Ich erinnere mich noch sehr gut an die Einführungsveranstaltung für die Erstsemester an der ich als Schülerstudent teilgenommen habe. Dort gab es eine Rede von einer Frau, die erzählt hat, dass man sich als Student etwas trauen solle und selbst denken solle ganz im Sinne von Kant. Sie sagte, dass man die Professoren hinterfragen solle und ihnen nicht alles leichtfertig glauben solle. Auch von einem Physikprofessor habe ich diese Worte gehört und ich muss sagen, dass mir die Idee sehr gut gefallen hat. Ich hatte das Gefühl, dass ich meine eigenen Gedanken entwickeln kann und diese dann mit den Professoren diskutieren kann und diese daran interessiert sind der Wahrheit, wie auch immer diese auch aussehen mag, ein Stückchen näher zu kommen.

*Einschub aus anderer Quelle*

(* ===== verification/ResourceOwnerHierarchySpec.v ===== *)
(** * What the Project controller guarantees about parent tuples *)

From S2P Require Import Prelude GoStrings GoErr Types World Fga Tuples TuplesFacts.
From S2P Require Import ControllerEnv TargetHold ObjectTuples ObjectTuplesFacts ResourceOwnerHierarchy.
From S2P Require Import RefK8s RefObjects.
From Stdlib Require Import Ascii.

(** ** Differences *)

Lemma existingParentUsers_aux (existing : list TupleKey) (m : tuples_by_user) u :
  let m' := foldl (λ m tk, <[User tk := tk]> m) m existing in
  (∀ tk, m' !! u = Some tk → (tk ∈ existing ∧ User tk = u) ∨ m !! u = Some tk) ∧
  (m' !! u = None → m !! u = None ∧ ∀ tk, tk ∈ existing → User tk ≠ u).
Proof.
  revert m. induction existing as [|t existing IH]; intros m; cbn [foldl].
  - split; [by right|]. intros Hm. split; [done|]. set_solver.
  - destruct (IH (<[User t := t]> m)) as [HA HB]. split.
    + intros tk Htk. destruct (HA tk Htk) as [[Hin Hu]|Hm]; [left; set_solver|].
      apply lookup_insert_Some in Hm as [[Hu ->]|[_ Hm]]; [left; set_solver|by right].
    + intros Hm. destruct (HB Hm) as [Hn Hall]. apply lookup_insert_None in Hn as [Hn Hne].
      split; [done|]. intros tk [->|Hin]%elem_of_cons; auto.
Qed.

Lemma existingParentUsers_Some existing u tk :
  existingParentUsers existing !! u = Some tk → tk ∈ existing ∧ User tk = u.
Proof. intros Hu. destruct (existingParentUsers_aux existing ∅ u) as [HA _]. by destruct (HA tk Hu). Qed.

Lemma existingParentUsers_None existing u :
  existingParentUsers existing !! u = None ↔ ∀ tk, tk ∈ existing → User tk ≠ u.
Proof.
  split; [apply (existingParentUsers_aux existing ∅ u)|].
  intros HA. destruct (existingParentUsers existing !! u) as [tk|] eqn:E; [|done].
  apply existingParentUsers_Some in E as [Hin Hu]. by destruct (HA tk Hin).
Qed.

Lemma differences_writes desired existing t :
  t ∈ (computeTupleDifferences desired existing).1 ↔
  ∃ u, desired !! u = Some t ∧ ∀ tk, tk ∈ existing → User tk ≠ u.
Proof.
  simpl. rewrite elem_of_map. setoid_rewrite elem_of_List_filter. split.
  - intros ([u t'] & [Hin Hf] & ->). exists u. split; [by apply elem_of_map_to_list|].
    apply existingParentUsers_None. simpl in Hf. by destruct (existingParentUsers existing !! u).
  - intros (u & Hu & HA%existingParentUsers_None). exists (u, t). split; [|done].
    split; [by apply elem_of_map_to_list|]. simpl. by rewrite HA.
Qed.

Heute, ein Jahr nach Beginn des Studiums, muss ich mir eingestehen, dass dies wohl nur eine schöne Vorstellung war, die in der Praxis kaum eine Umsetzung gefunden hat. Ganz im Gegenteil bin ich in ein Gebiet, die Sozialforschung, geraten, welches unklar ist, wie sonst keines. Man nennt sie eine Wissenschaft aber im Grunde zeigt schon die Spaltung in qualitative- und quantitative Forscher, dass da was nicht im reinen ist und sie selbst nicht wissen, wie man am besten forschen soll. So habe ich dann auch erfahren, dass es teilweise wirklich so ist, dass die einen Forscher sagen, dass die Methode der anderen vollkommen daneben wäre und man so überhaupt nichts aussagen könne und andersrum genauso. Das was die Sozialwissenschaften brauchen ist eine einheitliche Theorie, die beide Forschungszweige miteinander verbindet und die Erkenntnisfähigkeit der Methoden auf eine solide Basis stellt. Zu diesem Punkt aber in einem späteren Artikel mehr.

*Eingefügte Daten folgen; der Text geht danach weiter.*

(** A live role that has the finalizer is reconciled without writing it first. *)
Lemma role_Reconcile_live key role w o w' :
  k_view (w_k8s w) !! key = Some role →
  om_DeletionTimestamp (role_Meta role) = None → ContainsFinalizer (role_Meta role) roleFinalizerKey = true →
  role_Reconcile r key w = (Ok o, w') →
  o = done_result ∧ ∃ prs ps us V,
    (k_List (w_k8s w)).1 = Ok prs ∧
    (getAllEffectivePermissions (rr_fuel r) (observed role) ∅ (w_k8s w)).1 = Ok (ps, us, V) ∧
    updateRoleStatus (settle_status r (observed role) prs (sort_Strings (elements ps)) us) (role_Status role) w
      = (Ok tt, w').
Proof.
  intros Hs Hd Hf. unfold role_Reconcile. intros (got & w1 & Hg & HR)%bind_Ok.
  destruct (k_get_stored key w role Hs) as [(e & He & Hn)|He]; rewrite He in Hg; injection Hg as <- <-.
  { by rewrite Hn in HR. }
  apply bind_Ok in HR as ([upd meta] & w1 & Hfin & HR). apply wrapf_Ok in Hfin.
  fold (observed role) in Hfin, HR. cbn [observed role_with_status role_Meta] in Hfin.
  rewrite (Finalize_live _ _ _ _ _ Hd Hf) in Hfin. injection Hfin as <- <- <-.
  change (role_with_meta (observed role) (role_Meta role)) with (observed role) in HR. rewrite Hd in HR.
  apply bind_Ok in HR as (prs & w1 & HL & HR).
  apply on_k8s_run in HL as (k1 & HL & ->). pose proof (k_List_world (T := ProtectedResource) (w_k8s w)) as HW.
  rewrite HL in HW. simpl in HW. subst k1. rewrite mkWorld_eta in HR.
  apply bind_Ok in HR as (eff & w1 & HE & HR).
  destruct eff as [[[ps us] V]|err].
  - apply (proj1 (try_inl _ _ _ _)) in HE. apply on_k8s_run in HE as (k1 & HE & ->).
    destruct (reads_inv _ _ _ _ (reads_getAll _ _ _) HE) as [-> _]. rewrite mkWorld_eta in HR.
    apply bind_Ok in HR as ([] & w1 & Hrr & HR).
    assert (w1 = w) as -> by (destruct (validateRolePermissions _ _); by injection Hrr as <-).
    apply bind_Ok in HR as ([] & w2 & Hu & HR). injection HR as <- <-. split; [done|].
    exists prs, ps, us, V. rewrite HL, HE. done.
  - exfalso. by apply bind_Ok in HR as (? & ? & _ & ?).
Qed.
(** The registrations the API server holds. *)
Definition registered w (pr : ProtectedResource) : Prop := ∃ key, k_view (w_k8s w) !! key = Some pr.

(** A live registration defines the permission. *)
Definition permission_valid w (p : string) : Prop :=
  (Parse p).2 = true ∧
  ∃ pr, registered w pr ∧ om_DeletionTimestamp (pr_Meta pr) = None ∧
    permissions_Defined (pr_Spec pr) (Parse p).1 true = true.

Lemma valid_permission_registered w prs p :
  (k_List (w_k8s w)).1 = Ok prs → valid_permission prs p ↔ permission_valid w p.
Proof.
  intros HL. unfold valid_permission, permission_valid, permission_defined. rewrite existsb_elem.
  assert (∀ pr, pr ∈ prs ↔ registered w pr) as HR.
  { intros pr. rewrite (k_List_Ok _ _ HL), elem_of_map. unfold registered. split.
    - intros ([key x] & Hx%elem_of_map_to_list & ->). by exists key.
    - intros [key Hx]. exists (key, pr). split; [by apply elem_of_map_to_list|done]. }
  setoid_rewrite HR. split; intros (HP & pr & Hpr & Hd); (split; [done|]); exists pr;
    destruct (om_DeletionTimestamp (pr_Meta pr)); naive_solver.
Qed.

Ich muss nun also sagen, dass die Uni mir in großen Teilen zwar wirklich sehr viel Spaß bereitet, sie mich gedanklich in anderen Teilen aber auch mehr als gefangen hält. All die Freiheit, die ich glaubte zu haben, fühle ich nicht. Jeden Tag stehe ich auf und gehe in die Uni, komme wieder und frage mich, warum ich hingegangen bin. Die Seminare, die ich besuche bestehen oft daraus Plakate zu erstellen, Expertengruppen zu bilden und die Ergebnisse der Gruppenarbeit dann zu besprechen. Für mich sieht das aus wie der Versuch Menschen, die oft weit über 20 Jahre alt sind dazu zu animieren ein wenig sozial aktiv zu werden. Das was stofflich wirklich vermittelt wird, kann man sich dabei oft in einem drittel der Zeit selbst aneignen. Für solche Seminare muss ich wirklich nicht in die Uni gehen.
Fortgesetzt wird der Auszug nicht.